Des vies fécondes

Claire MAY, Rêves d’azote, Hélice Hélas, 2026, 192 p., 20 €, ISBN : 978–2‑940700–93‑6

may rêves d'azoteMédi­ta­tion romanesque sur la fécon­dité, sur les liens entre généra­tions, Rêves d’azote con­stru­it un réc­it autour de ce qui relie les mon­des, de ce qui assure la per­pé­tu­a­tion de la lignée. Après un pre­mier roman, Oost­duinkerke (Édi­tions de l’Aire) couron­né par le prix de la pre­mière œuvre fran­coph­o­ne de la Fédéra­tion Wal­lonie-Brux­elles et par le prix SPG, Claire May nous plonge dans le rêve de mater­nité et ce qui, par­fois, l’entrave. Délais­sant l’approche psy­chologique, l’exploration du désir d’enfanter, elle donne à enten­dre le par­cours d’une femme médecin recourant à la fécon­da­tion in vit­ro. Avec son com­pagnon Frédéric, la nar­ra­trice gagne la Lig­urie avec pour via­tique un ouvrage-tal­is­man, Au bon­heur des morts de Vin­ciane Despret. Là où l’essai de Vin­ciane Despret inter­roge les liens, les réc­its qui relient les morts aux vivants, la nar­ra­trice envis­age d’accomplir sem­blable tra­vail avec ceux et celles qui n’arrivent pas à naitre, qui échouent à voir le jour.

J’étais au bord de l’eau avec l’homme que j’aime et nous atten­dions un enfant qui ne venait pas. Mon utérus était vide, mais heureuse­ment, à la grâce d’hormones et d’aiguilles, six embryons patien­taient sage­ment là-bas, dans un con­géla­teur à Lau­sanne. 

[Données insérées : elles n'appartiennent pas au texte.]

(** * Commission engine of the referral system

    A shallow embedding of [src/utils/commissionCalculator.ts] together with
    the data contracts ([types]) and configuration ([config]) it reads.

    Modelling conventions.
    - [Decimal] (decimal.js) is the type [Qc] of rationals in canonical form:
      arithmetic is exact and equal values are equal terms.  The rounding of
      decimal.js at 20 significant digits and its NaN / Infinity values are
      outside the model.
    - A JavaScript [number] holding a rate is read through [new Decimal(..)],
      hence also a [Qc]; integer numbers (priorities, levels) are [Z] or [nat].
    - A [Date] is its epoch time in milliseconds, a [Z].
    - An optional field [f?: T] is an [option T].
    - The asynchronous [calculateCommissionDistribution] awaits nothing, its
      promise is modelled by the value it resolves to. *)

From stdpp Require Import base decidable numbers list strings gmap sorting.
From Stdlib Require Import QArith Qcanon.

Open Scope Qc_scope.

(** ** Data contracts *)

Abbreviation Decimal := Qc (only parsing).

(** [new Decimal(n)] for an integer literal [n]. *)
Definition dec (n : Z) : Decimal := Q2Qc (inject_Z n).

(** [new Decimal(x)] for a decimal literal written as the fraction [n / d]. *)
Definition frac (n : Z) (d : positive) : Decimal := Q2Qc (n # d).

Inductive CommissionStatus := UNCLAIMED | CLAIMED | PROCESSING | FAILED.

Global Instance CommissionStatus_eq_dec : EqDecision CommissionStatus.
Proof. solve_decision. Defined.

Inductive StructureType := KOL_50 | KOL_CUSTOM | STANDARD.

Module CustomCommissionStructure.
Record t := mk {
  level1Rate : option Decimal;
  level2Rate : option Decimal;
  level3Rate : option Decimal;
  type : StructureType;
  description : option string;
}.
End CustomCommissionStructure.

Module User.
Record t := mk {
  id : string;
  email : string;
  username : option string;
  referralCode : string;
  referrerId : option string;
  feeTier : string;
  customFeeRate : option Decimal;
  feeDiscountRate : Decimal;
  customCommissionStructure : option CustomCommissionStructure.t;
  isTeamMember : bool;
  isWaivedFees : bool;
  totalXpEarned : Decimal;
  totalTradeVolume : Decimal;
  totalFeesPaid : Decimal;
  createdAt : Z;
  updatedAt : Z;
  lastActiveAt : Z;
}.
End User.

Module Commission.
Record t := mk {
  id : string;
  amount : Decimal;
  tokenType : string;
  commissionLevel : Z;
  rate : Decimal;
  earnerId : string;
  sourceUserId : string;
  tradeId : string;
  originalFeeAmount : Decimal;
  status : CommissionStatus;
  claimedAt : option Z;
  claimId : option string;
  createdAt : Z;
  updatedAt : Z;
}.
End Commission.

Entre son tra­vail auprès de patients placés en hôpi­tal psy­chi­a­trique et l’espoir d’un pos­si­ble, d’un devenir mère, la nar­ra­trice décrit le pro­to­cole, les injec­tions d’hormones, la ponc­tion d’ovocytes, la longue attente d’une fécon­da­tion. Entre humour, écoute de la com­plex­ité de la mal­adie men­tale et scènes de la vie quo­ti­di­enne, Claire May s’interroge sur les pou­voirs de la sci­ence, elle qui, par la pro­créa­tion médi­cale assistée, per­met la vie. Dans un futur proche, il y a celui ou celle qu’on espère, l’enfant à naitre au terme d’un rêve d’azote, tan­dis que dans le creux du présent, les réc­its de Vin­ciane Despret, ceux des patients don­nent des clés d’intelligibilité de l’existence, une exis­tence qui ne s’arrête pas aux étants présents mais inclut les dis­parus, ceux qui nous ont précédés et nous accom­pa­g­nent, ain­si que les êtres à venir. Il n’y a de néant ni en amont ni en aval de l’actuel.

Pra­ti­quant la médecine, Claire May ques­tionne au tra­vers de son per­son­nage les lim­ites de la ratio­nal­ité sci­en­tifique, accueille ce que la sci­ence (à tout le moins une cer­taine sci­ence) rejette — le sen­si­ble, les coïn­ci­dences, le monde des signes, les phénomènes qui échap­pent à l’entendement.

Au-dessus de nous bril­lait la froideur des étoiles. Dans ces cail­loux, on avait cru voir un jour des ours, des drag­ons et des dieux. Puis le ciel s’était tu, nos mythes avaient rejoint des cav­ernes et l’univers était devenu math­é­ma­tique. Au final, qu’avait-on fait ? Des espaces courbes, un principe d’incertitude, la rel­a­tiv­ité du temps. À vouloir résoudre une énigme, on l’avait décu­plée.